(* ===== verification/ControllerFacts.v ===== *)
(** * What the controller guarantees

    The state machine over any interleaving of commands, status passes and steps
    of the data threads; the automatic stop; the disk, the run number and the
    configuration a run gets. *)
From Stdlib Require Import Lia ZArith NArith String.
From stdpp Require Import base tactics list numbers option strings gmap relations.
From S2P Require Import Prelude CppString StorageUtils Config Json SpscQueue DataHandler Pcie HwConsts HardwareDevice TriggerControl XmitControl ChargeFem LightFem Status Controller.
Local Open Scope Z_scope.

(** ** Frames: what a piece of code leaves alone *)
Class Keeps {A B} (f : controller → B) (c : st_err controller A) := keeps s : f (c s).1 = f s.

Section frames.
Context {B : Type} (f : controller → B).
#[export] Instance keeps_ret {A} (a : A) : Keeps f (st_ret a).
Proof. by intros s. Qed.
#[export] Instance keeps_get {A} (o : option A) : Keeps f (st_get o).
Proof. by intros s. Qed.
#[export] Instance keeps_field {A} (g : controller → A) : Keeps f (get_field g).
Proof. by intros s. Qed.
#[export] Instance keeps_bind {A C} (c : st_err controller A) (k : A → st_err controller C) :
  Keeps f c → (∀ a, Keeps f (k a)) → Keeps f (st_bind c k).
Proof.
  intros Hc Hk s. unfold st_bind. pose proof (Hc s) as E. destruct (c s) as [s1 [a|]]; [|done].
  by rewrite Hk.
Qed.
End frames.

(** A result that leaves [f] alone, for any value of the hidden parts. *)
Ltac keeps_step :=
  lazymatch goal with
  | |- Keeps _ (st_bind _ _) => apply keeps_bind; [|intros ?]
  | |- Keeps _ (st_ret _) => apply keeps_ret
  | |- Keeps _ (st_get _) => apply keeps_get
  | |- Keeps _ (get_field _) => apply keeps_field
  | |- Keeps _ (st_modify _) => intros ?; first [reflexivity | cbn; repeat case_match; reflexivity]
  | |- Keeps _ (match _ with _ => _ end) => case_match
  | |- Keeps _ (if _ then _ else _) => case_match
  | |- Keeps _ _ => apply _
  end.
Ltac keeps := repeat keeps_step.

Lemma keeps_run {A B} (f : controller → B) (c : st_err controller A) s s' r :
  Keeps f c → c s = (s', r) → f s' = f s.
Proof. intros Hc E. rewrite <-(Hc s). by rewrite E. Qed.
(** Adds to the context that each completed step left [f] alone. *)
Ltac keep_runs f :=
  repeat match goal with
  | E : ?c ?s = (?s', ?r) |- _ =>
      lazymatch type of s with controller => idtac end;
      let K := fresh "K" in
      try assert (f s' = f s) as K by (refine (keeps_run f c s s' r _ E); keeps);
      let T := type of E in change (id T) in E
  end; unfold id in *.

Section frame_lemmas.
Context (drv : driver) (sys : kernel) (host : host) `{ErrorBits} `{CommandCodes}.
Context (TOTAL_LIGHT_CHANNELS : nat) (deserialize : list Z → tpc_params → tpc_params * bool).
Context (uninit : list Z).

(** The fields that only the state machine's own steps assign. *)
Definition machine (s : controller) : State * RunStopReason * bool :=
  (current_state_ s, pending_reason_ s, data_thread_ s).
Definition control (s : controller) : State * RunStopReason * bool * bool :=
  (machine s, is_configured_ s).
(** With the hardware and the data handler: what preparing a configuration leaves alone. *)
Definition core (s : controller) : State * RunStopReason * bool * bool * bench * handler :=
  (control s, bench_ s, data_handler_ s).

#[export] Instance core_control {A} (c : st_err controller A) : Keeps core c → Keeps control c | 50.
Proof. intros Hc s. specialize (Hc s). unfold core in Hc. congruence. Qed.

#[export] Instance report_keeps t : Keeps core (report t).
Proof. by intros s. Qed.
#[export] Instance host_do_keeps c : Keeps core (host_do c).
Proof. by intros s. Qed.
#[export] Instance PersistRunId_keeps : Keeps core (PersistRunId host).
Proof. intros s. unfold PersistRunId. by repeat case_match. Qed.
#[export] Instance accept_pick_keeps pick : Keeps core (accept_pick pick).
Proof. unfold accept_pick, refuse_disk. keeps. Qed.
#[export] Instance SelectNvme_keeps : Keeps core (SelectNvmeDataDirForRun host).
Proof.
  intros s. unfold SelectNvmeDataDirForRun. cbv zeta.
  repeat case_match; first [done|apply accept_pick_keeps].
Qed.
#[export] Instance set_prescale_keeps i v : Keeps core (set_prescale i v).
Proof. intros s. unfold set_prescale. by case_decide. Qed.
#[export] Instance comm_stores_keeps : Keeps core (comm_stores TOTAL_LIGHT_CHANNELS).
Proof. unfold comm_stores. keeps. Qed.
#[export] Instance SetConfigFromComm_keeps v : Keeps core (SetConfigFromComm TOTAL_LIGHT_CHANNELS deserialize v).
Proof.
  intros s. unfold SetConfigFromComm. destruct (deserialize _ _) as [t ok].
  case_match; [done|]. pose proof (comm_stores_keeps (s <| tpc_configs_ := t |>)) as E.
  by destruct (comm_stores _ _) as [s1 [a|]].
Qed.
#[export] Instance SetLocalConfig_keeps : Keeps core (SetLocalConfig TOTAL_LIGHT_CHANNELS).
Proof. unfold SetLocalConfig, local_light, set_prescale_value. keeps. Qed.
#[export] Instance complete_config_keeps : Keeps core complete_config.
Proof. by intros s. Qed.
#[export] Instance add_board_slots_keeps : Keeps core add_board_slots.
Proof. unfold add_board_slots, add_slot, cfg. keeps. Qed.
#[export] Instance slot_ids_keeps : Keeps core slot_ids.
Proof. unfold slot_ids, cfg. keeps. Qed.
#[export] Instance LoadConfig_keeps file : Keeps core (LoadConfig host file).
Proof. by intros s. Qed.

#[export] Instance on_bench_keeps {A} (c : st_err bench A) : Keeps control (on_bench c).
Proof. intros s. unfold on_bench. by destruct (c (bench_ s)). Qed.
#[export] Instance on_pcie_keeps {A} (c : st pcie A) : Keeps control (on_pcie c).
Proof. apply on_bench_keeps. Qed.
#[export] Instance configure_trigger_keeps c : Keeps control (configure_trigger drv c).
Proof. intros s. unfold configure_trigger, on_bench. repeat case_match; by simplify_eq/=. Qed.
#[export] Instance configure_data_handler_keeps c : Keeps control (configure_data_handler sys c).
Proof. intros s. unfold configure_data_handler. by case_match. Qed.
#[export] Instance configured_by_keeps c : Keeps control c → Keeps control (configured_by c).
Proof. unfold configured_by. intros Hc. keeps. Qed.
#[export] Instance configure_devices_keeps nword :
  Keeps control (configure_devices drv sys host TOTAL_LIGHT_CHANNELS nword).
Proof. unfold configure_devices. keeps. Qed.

* * *

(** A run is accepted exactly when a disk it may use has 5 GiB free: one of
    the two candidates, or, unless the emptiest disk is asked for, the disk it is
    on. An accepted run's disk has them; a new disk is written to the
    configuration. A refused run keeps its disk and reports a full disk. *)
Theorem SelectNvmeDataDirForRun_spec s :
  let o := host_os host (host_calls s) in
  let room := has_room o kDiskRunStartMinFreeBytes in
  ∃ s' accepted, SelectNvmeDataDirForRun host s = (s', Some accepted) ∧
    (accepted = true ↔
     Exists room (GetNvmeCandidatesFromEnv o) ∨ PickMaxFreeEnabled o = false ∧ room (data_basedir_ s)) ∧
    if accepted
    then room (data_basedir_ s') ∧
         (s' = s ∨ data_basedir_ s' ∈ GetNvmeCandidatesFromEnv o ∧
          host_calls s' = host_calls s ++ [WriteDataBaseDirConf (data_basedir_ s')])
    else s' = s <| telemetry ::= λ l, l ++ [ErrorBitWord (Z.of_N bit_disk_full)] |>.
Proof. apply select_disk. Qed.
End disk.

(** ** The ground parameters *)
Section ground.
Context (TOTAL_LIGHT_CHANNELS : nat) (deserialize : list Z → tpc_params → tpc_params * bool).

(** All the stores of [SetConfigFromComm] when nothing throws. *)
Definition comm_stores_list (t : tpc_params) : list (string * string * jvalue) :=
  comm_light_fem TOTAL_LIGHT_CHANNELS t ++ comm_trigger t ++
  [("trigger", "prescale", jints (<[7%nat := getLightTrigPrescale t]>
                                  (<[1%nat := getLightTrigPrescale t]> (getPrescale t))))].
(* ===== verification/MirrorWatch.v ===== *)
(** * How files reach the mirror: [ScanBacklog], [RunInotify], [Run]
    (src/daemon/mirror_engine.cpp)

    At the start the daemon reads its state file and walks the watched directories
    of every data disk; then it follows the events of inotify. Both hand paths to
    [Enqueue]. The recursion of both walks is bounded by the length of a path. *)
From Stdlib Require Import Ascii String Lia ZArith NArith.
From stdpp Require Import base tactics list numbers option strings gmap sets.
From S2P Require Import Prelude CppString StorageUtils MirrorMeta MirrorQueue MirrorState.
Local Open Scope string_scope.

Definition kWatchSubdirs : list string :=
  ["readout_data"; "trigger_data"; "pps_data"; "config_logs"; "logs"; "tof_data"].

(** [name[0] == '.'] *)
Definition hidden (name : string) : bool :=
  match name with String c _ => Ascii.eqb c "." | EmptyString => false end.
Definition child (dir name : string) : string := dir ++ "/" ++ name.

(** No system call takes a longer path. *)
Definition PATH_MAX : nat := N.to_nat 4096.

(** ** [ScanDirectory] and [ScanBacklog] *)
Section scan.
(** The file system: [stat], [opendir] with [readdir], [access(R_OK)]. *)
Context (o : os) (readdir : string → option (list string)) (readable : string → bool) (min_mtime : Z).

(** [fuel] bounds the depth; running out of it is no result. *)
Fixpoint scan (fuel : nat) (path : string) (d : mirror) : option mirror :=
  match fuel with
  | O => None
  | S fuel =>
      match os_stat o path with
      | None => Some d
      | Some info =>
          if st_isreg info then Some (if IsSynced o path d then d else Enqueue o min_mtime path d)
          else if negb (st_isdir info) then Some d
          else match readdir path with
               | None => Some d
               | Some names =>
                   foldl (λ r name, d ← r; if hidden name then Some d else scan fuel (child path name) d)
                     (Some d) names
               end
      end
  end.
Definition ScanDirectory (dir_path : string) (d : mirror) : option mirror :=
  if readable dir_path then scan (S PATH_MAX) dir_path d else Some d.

Task statement: Please output exactly the lines between the one holding "(** [fuel] bounds" and the one holding "if readable dir_path" in the records above, inclusive, and nothing more.

Completed exercise:
(** [fuel] bounds the depth; running out of it is no result. *)
Fixpoint scan (fuel : nat) (path : string) (d : mirror) : option mirror :=
  match fuel with
  | O => None
  | S fuel =>
      match os_stat o path with
      | None => Some d
      | Some info =>
          if st_isreg info then Some (if IsSynced o path d then d else Enqueue o min_mtime path d)
          else if negb (st_isdir info) then Some d
          else match readdir path with
               | None => Some d
               | Some names =>
                   foldl (λ r name, d ← r; if hidden name then Some d else scan fuel (child path name) d)
                     (Some d) names
               end
      end
  end.
Definition ScanDirectory (dir_path : string) (d : mirror) : option mirror :=
  if readable dir_path then scan (S PATH_MAX) dir_path d else Some d.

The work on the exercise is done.